KXIP vs KKR Live Score

L'ultima versione della riforma del pubblico impiego prevede un significativo chiarimento sulla valutazione negativa, ovvero su una 'pagella' insufficiente.

"Attendiamo il testo definitivo per esprimere un giudizio compiuto, ma nell'incontro di oggi abbiamo ribadito che, al momento, la promessa di restituire alla contrattazione il giusto peso e la piena titolarità non si è concretizzata e continuano a permanere vincoli eccessivi su tutti gli aspetti relativi al rapporto di lavoro", così Adamo Bonazzi, Segretario generale FSI e USAE ha commentato l'esito dell'incontro di questo pomeriggio sul testo unico del pubblico impiego con il ministro Marianna Madia. I due provvedimenti sono stati vagliati dalle Commissioni Parlamentari che hanno espresso lo scorso 3 maggio i propri pareri favorevoli con alcune osservazioni. Contestualmente il Governo emanerà l'atto di indirizzo della Funzione Pubblica all'Aran per il rinnovo dei contratti pubblici, un'attesa che dura ormai da otto anni.

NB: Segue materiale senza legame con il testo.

Lemma build_mapping_rows unique acc seen l :
  Forall clean_entry l → Forall (λ e, invalid_source_wildcard e.1 = false ∧ includes (js "*") e.2 = false) l →
  NoDup (map fst (acc ++ l)) → (unique = true → NoDup (seen ++ map fst l)) →
  build_mapping_loop unique acc seen (map mapping_row l) = inl (null_if_empty (acc ++ l)).
Proof.
  intros Hl. revert acc seen. induction Hl as [|e l (H1 & H2 & Hn1 & Hn2) _ IH]; intros acc seen Hok Hnd Hseen.
  { by rewrite app_nil_r. }
  apply Forall_cons in Hok as [[Hw1 Hw2] Hok]. cbn [map build_mapping_loop]. cbv zeta.
  cbn [from to mapping_row]. rewrite H1, H2.
  rewrite (proj2 (nonempty_true e.1)), (proj2 (nonempty_true e.2)) by done. cbn [negb orb andb].
  rewrite Hw1, Hw2. rewrite map_app in Hnd. cbn [map] in Hnd.
  assert (Hfresh : e.1 ∉ map fst acc).
  { intros Hin. apply NoDup_app in Hnd as (_ & Hd & _). apply (Hd _ Hin). by left. }
  assert (Huniq : unique && bool_decide (e.1 ∈ seen) = false).
  { destruct unique; [|done]. apply bool_decide_eq_false. intros Hin.
    apply NoDup_app in Hseen as (_ & Hd & _); [|done]. apply (Hd _ Hin). by left. }
  rewrite Huniq, map_set_fresh by done. rewrite IH; [by rewrite <- app_assoc; destruct e|done| |].
  - rewrite <- app_assoc, map_app. by destruct e.
  - intros ->. specialize (Hseen eq_refl). unfold set_add. rewrite decide_False.
    + by rewrite <- app_assoc.
    + cbn in Huniq. by apply bool_decide_eq_false in Huniq.
Qed.

Lemma allow_all acc l :
  Forall clean_entry l → NoDup (map fst acc ++ map fst l) →
  foldl allow_step acc (map fst (filterb allows l))
  = acc ++ filterb (λ e, allows e && negb (includes (js "*") e.1)) l.
Proof.
  intros Hl. revert acc. induction Hl as [|e l (H1 & H2 & Hn1 & Hn2) _ IH]; intros acc Hnd.
  { by rewrite app_nil_r. }
  cbn [map] in Hnd. assert (Hfresh : e.1 ∉ map fst acc).
  { intros Hin. apply NoDup_app in Hnd as (_ & Hd & _). apply (Hd _ Hin). by left. }
  assert (Hnd' : NoDup (map fst acc ++ map fst l)).
  { rewrite <- Permutation_middle in Hnd. by apply NoDup_cons in Hnd as [_ ?]. }
  unfold filterb. cbn [List.filter]. destruct (allows e) eqn:Ea; cbn [andb map]; [|by apply IH].
  cbn [foldl]. unfold allow_step at 2. cbv zeta. rewrite H1, (proj2 (nonempty_true e.1)) by done. cbn [andb].
  destruct (negb (includes (js "*") e.1)) eqn:Ew; [|by apply IH].
  rewrite map_set_fresh by done. change (List.filter allows l) with (filterb allows l).
  unfold allows in Ea. apply bool_decide_eq_true in Ea.
  assert (He : (e.1, e.1) = e) by (destruct e; cbn in *; congruence). rewrite He. rewrite IH.
  - by rewrite <- app_assoc.
  - by rewrite map_app, <- app_assoc.
Qed.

Per quanto riguarda la creazione del polo unico per le visite fiscali, le Commissioni parlamentari hanno chiesto l'introduzione di alcune disposizioni di carattere transitorio, in modo da garantire un passaggio al nuovo sistema in piena efficienza e opertività.

Innanzitutto le Commissioni chiedono che venga riconosciuto al personale di ruolo delle pubbliche amministrazioni con figli con gravi disabilità la priorità per l'assegnazione della sede di servizio nel comune di residenza dei figli o in comuni limitrofi, nonché altre forme di agevolazione sempre in relazione alla assegnazione della sede. A cominciare dall'organizzazione del lavoro passando per le sanzioni e i licenziamenti disciplinari, temi sensibili sui quali la parte sindacale vorrebbe una maggiore voce in capitolo. Altre novità, in vista dell'approdo dei testi in Cdm, toccano il salario accessorio: la struttura retributiva sarà definita in sede di contrattazione, tenendo conto che la quota prevalente da destinare alla remunerazione delle performance sarà calcolata sulla parte variabile del salario accessorio dell'anno di riferimento, come richiesto in sede di intesa nella Conferenza Stato-regioni. Subito dopo l'adozione dei decreti c'è il capitolo relativo al rinnovo dei contratti che dovrebbe arrivare in porto, salvo ostacoli, entro l'estate. Si vedrà quali e quante di queste richieste saranno ora prese in considerazione dal Governo nella stesura definitiva dei decreti.